§ AIM OF THE EXERCISE: Return only how many lines in the data include the string "mkFsck".

+ + + + +

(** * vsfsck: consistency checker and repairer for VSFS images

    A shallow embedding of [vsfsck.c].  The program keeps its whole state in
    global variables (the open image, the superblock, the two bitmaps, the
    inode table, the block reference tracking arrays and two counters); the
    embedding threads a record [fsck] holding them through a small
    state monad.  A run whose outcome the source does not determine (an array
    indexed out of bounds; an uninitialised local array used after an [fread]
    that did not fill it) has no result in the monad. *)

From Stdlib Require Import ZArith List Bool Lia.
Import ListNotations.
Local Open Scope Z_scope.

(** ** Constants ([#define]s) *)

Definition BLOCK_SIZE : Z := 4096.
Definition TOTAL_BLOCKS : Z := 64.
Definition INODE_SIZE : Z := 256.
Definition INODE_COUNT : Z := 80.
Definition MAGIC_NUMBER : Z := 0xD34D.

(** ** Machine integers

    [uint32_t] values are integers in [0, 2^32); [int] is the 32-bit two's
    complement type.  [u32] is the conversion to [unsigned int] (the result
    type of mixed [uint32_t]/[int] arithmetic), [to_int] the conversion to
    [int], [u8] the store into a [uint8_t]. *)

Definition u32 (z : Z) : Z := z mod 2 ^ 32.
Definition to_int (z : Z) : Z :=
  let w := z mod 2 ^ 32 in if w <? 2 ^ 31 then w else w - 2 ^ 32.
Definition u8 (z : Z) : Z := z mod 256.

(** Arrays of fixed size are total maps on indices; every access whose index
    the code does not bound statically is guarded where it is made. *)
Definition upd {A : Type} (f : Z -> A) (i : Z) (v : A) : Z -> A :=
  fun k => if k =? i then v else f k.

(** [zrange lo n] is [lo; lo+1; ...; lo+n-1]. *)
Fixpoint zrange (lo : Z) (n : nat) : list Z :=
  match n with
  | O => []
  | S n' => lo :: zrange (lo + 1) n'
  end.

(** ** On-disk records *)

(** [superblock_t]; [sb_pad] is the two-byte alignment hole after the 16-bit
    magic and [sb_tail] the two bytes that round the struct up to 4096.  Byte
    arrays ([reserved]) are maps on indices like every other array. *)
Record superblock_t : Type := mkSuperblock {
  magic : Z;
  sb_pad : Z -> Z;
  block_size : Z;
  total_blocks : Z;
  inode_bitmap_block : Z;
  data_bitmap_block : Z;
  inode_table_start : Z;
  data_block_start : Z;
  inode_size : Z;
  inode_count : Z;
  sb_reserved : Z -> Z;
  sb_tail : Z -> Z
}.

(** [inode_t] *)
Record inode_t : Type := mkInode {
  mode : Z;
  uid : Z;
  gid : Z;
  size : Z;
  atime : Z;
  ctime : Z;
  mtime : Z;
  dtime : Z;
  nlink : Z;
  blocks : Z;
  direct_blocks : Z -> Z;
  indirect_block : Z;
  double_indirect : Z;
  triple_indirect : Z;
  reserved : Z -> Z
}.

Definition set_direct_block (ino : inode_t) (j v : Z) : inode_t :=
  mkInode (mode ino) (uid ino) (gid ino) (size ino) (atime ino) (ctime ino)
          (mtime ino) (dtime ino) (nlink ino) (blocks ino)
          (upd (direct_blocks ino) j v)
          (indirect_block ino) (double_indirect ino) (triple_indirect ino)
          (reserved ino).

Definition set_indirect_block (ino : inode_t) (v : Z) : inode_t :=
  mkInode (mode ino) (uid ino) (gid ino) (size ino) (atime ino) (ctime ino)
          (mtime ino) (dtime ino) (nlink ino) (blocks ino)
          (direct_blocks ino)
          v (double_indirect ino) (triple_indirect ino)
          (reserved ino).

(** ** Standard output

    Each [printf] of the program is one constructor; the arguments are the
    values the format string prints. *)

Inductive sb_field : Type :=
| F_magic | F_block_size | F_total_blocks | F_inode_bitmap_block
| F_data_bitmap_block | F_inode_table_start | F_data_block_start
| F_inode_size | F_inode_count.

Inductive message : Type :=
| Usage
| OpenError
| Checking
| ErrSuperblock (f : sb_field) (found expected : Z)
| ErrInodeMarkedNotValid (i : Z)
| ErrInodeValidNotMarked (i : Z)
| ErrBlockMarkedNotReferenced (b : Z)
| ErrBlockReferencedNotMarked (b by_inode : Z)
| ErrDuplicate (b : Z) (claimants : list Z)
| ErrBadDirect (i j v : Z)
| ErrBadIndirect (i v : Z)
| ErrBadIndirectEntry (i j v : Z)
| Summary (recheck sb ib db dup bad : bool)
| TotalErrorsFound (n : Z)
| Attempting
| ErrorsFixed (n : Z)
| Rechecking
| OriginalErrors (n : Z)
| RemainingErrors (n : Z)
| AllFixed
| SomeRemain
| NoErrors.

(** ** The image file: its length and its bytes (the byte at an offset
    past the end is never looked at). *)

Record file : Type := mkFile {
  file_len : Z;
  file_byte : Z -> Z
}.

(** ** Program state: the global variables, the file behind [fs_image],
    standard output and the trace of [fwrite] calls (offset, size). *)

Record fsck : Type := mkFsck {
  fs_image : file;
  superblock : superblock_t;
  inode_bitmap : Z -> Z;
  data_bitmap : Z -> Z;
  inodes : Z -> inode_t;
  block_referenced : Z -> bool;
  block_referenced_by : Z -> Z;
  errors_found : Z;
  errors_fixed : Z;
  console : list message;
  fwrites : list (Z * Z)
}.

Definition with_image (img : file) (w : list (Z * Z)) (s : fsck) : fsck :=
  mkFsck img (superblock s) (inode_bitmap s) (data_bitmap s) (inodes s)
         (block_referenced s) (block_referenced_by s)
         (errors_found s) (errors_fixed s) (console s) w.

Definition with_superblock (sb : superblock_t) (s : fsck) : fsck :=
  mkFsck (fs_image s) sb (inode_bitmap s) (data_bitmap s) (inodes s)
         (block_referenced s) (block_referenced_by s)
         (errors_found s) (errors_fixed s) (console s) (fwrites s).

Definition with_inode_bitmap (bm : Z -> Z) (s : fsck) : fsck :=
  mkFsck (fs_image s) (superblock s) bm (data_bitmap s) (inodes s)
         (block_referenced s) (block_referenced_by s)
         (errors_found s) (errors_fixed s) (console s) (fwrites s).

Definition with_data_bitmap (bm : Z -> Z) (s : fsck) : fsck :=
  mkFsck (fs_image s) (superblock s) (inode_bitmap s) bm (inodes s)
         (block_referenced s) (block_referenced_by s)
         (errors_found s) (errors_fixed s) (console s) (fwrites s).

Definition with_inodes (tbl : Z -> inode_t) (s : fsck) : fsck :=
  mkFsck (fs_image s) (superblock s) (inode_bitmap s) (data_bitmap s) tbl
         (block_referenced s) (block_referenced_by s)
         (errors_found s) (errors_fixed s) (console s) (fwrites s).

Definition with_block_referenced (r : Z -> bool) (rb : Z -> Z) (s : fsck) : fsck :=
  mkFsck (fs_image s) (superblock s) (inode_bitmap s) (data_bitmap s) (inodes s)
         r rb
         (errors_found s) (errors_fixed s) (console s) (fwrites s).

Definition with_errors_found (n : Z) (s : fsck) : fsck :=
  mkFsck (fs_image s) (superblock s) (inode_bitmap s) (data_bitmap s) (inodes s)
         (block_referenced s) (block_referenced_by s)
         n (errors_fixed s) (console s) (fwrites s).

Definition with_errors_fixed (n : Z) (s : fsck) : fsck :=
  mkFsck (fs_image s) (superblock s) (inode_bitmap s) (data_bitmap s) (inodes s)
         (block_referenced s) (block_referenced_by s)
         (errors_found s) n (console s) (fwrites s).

+ + + + +

§ SOLUTION FOR THIS EXERCISE: 9